This article is a rehash of something I wrote 6-years ago – which perhaps says everything about the speed at which the telecoms market moves. I’m representing it as the need to find a sensible market which brings together service providers and network operators is becoming critical.

The broadband market is fragmenting so this we have to accept this. As this continues it will become unreasonable for service providers create multiple bilateral agreements with every network operator simply to customers wherever they are.

Something must exist which brings all these islands of connectivity together as a single, unified patchwork quilt

Market conditions

When I first wrote this paper it framed broadband as just another item sold in a marketplace. At the time, I remember thinking it looked very odd, so I replaced all the telecoms terms with widgets and suddenly it made sense – it’s the shape of the telecoms market that’s out of kilter, we’re just not used to thinking of telecoms in a free market sense.

This, to me, underlined the need to create a fluid efficient market for broadband with contracts of sale just like those for many other fundamental assets – stock and shares, commodities, anything really.

As the telecoms market fragments there will be many more wholesale network owners who need to sell their base products at a fair market price to service providers in way that quality can be fairly judged and the assets can be turned into useful retail offerings.

BUT service providers be expected to visit every local network in the country in search of suitable first mile access, creating unique bilateral agreements at every turn. There needs to be some kind of coming together where business can be contracted more easily – one or more marketplaces.

The shape of a market

How might a broadband market function? For example:

  • What does the marketplace look like?
  • Who are the players?
  • Who owns the market?
  • What gets traded?
  • How are settlements managed?
  • How is the market regulated?

These questions pose fundamental issues of the fungibility and liquidity of telecoms assets, and how a market price can be settled on.

Attempts in the past to create telecoms markets have largely ignored these issues to their peril by trying to trade complex items which can’t be easily compared, like bandwidth, or by creating a secondary futures market without a primary spot market; being led by Enron of course didn’t help.

The process of moving to next generation networks creates a unique opportunity to solve this issue – duct, dark fibre, wavelengths of light and VLANs can all be made both liquid and fungible but only with conscious effort.
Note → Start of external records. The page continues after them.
(** The point-stream reader with its file at the lines [file_lines] and
    [pending] carried over. *)
Definition at_lines (r : CSVTemporalPointReader.t) (file_lines : list string)
    (pending : string) : CSVTemporalPointReader.t :=
  CSVTemporalPointReader.set_prev_line
    (CSVTemporalPointReader.set_ifs r
       (ios.mk (ios.content (CSVTemporalPointReader.ifs r)) (text_file file_lines)
          (ios.is_open (CSVTemporalPointReader.ifs r)) false false))
    pending.

(** The point-stream reader once it has found the end of its file, with
    nothing carried over. *)
Definition at_end (r : CSVTemporalPointReader.t) : CSVTemporalPointReader.t :=
  CSVTemporalPointReader.set_prev_line
    (CSVTemporalPointReader.set_ifs r
       (ios.mk (ios.content (CSVTemporalPointReader.ifs r)) EmptyString
          (ios.is_open (CSVTemporalPointReader.ifs r)) true false))
    EmptyString.

(** The whole-row reader once it has found the end of its file. *)
Definition row_at_end (r : CSVTrajectoryReader.t) : CSVTrajectoryReader.t :=
  CSVTrajectoryReader.mk
    (ios.mk (ios.content (CSVTrajectoryReader.ifs r)) EmptyString
       (ios.is_open (CSVTrajectoryReader.ifs r)) true false)
    (CSVTrajectoryReader.id_idx r) (CSVTrajectoryReader.geom_idx r)
    (CSVTrajectoryReader.delim r).

(** A temporal trajectory without its timestamps. *)
Definition forget_timestamps {C : Type} (tt : TemporalTrajectory C) : Trajectory C :=
  mkTrajectory (tid tt) (tgeom tt).

(** The whole-row reader once it has read the two rows of [rows_file] and
    found no more. *)
Definition rows_reader_done : CSVTrajectoryReader.t :=
  CSVTrajectoryReader.mk (ios.mk rows_file EmptyString true true false) 0 1 ";"%char.



(** A stream that is closed and has nothing to give, or has failed. *)
Definition shut (s : ios.istream) : Prop :=
  ios.is_open s = false /\ (ios.unread s = EmptyString \/ ios.failbit s = true).

(** The file behind a point-stream reader and its schema, which no member
    function changes. *)
Definition point_frame (r r' : CSVTemporalPointReader.t) : Prop :=
  ios.content (CSVTemporalPointReader.ifs r')
  = ios.content (CSVTemporalPointReader.ifs r)
  /\ ios.is_open (CSVTemporalPointReader.ifs r')
     = ios.is_open (CSVTemporalPointReader.ifs r)
  /\ schema r' = schema r.
(** C9. After [disconnect()] and [connect()] the connector is connected and
    its stop event is still set; no later operation clears it; a
    subscription made then starts a stream thread, and in every run that
    thread, like every thread started after the reconnection, has delivered
    no tick, and leaves its loop at its first test of the condition. *)
Theorem reconnect_keeps_stop_event (c0 : Simulated.Client) :
  let c1 := Simulated.connect (Simulated.disconnect c0) in
  Simulated.is_connected c1 = true
  /\ Simulated._stop_event c1 = true
  /\ (forall trace, Simulated._stop_event (Simulated.run c1 trace) = true)
  /\ (forall instrument : string,
        exists h c2,
          Simulated.subscribe_market_data instrument c1 = (Return h, c2)
          /\ Simulated.c_thread h = length (Simulated.threads c1)
          /\ exists th, Simulated.threads c2 !! Simulated.c_thread h = Some th
                        /\ Simulated.th_pc th = Simulated.Started)
  /\ (forall trace tid th,
        (length (Simulated.threads c1) <= tid)%nat ->
        Simulated.threads (Simulated.run c1 trace) !! tid = Some th ->
        Simulated.th_delivered th = []
        /\ forall last seed d,
             Simulated.th_pc th = Simulated.AtLoopHead last ->
             exists th',
               Simulated.threads
                 (Simulated.thread_step tid seed d (Simulated.run c1 trace))
               !! tid = Some th'
               /\ Simulated.th_pc th' = Simulated.Finished
               /\ Simulated.th_delivered th' = []).
Proof.
  intros c1.
  assert (Hstop : Simulated._stop_event c1 = true)
    by apply disconnect_stop_event.
  assert (Hsil : silent_from (length (Simulated.threads c1)) c1).
  { intros tid th Hn Hl. apply lookup_lt_Some in Hl. lia. }
  split; [reflexivity|]. split; [exact Hstop|].
  split; [intros trace; apply run_keeps_stop_event, Hstop|].
  split.
  - intros instrument. unfold Simulated.subscribe_market_data.
    change (Simulated.is_connected c1) with true. cbn [negb].
    do 2 eexists. split; [reflexivity|]. split; [reflexivity|].
    cbn [Simulated.c_thread Simulated.threads].
    eexists. split; [apply list_lookup_middle; reflexivity | reflexivity].
  - intros trace tid th Hn Hl.
    pose proof (run_keeps_stop_event trace c1 Hstop) as Hstop'.
    pose proof (run_keeps_silent _ trace c1 Hstop Hsil tid th Hn Hl) as Hd.
    split; [exact Hd|].
    intros last seed d Hpc. unfold Simulated.thread_step. rewrite Hl.
    cbn [Simulated.threads].
    eexists. split.
    + apply list_lookup_insert_eq. apply lookup_lt_is_Some. eauto.
    + destruct (stream_step_stopped seed d _ th Hstop') as [E1 E2].
      split; [apply (E2 last Hpc) | rewrite E1; exact Hd].
Qed.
Fungible    adj         (law) of goods or commodities; freely exchangeable for or replaceable by another of like nature or kind in the satisfaction of an obligation.

Liquid         adj         (finance) fluid: in cash or easily convertible to cash; “liquid (or fluid) assets”

If the definition is too narrow then it will lead to little differentiation and few opportunities to innovate. Make it too broad and the market can’t compare apples with apples.

And this brings us to market price.

Savvy service providers may naturally consider paying a low price to access a highly contended network built using white label equipment kit by an unknown operator.

And as they be prepared to offer a premium to access a dedicated Gigabit network using well known, branded network equipment operated by a company with a solid reputation, for example.

If we, as an industry, don’t grapple with this, and Ofcom feels obliged to set regulated pricing, we will have failed.

Regulating a market

Making progress along this path fundamentally changes the role of the regulator with an opportunity to audit the fairness of a market designed by its stakeholders to be open.

This needs Ofcom to engage in a very new direction – and actually one which will demonstrate the UK is still able to lead the world in regulatory reform.

For example, if a network operator fully engages with a suitably open and fair marketplace, where trades are open and auditable, do they need to be regulated in the way Openreach is today? Does scale matter if we are talking about natural monopolies?

Flowing from this, if BT Openreach and Retail exclusively traded suing an open marketplace, does functional separation really mean the same thing anymore? Could this allow BT more freedom in return for greater transparency?

And would it mean that a small scale, new entrant operator that opts to be vertically integrated should be regulated as Openreach is today?

This may well lead to a two-tier regulatory regime with ex ante and ex post rules co-existing depending on the nature of the organisation and how they choose to compete but should be a positive sign that valid market choices available.

Rising to the challenge

There is no hiding from the fact there are very real challenges in this process for everyone – and there are many more questions than answers at the moment – but in not addressing the higher-order issues we aren’t making them go away.

The background to this article is now over 6 years old – let make sure we have an answer soon!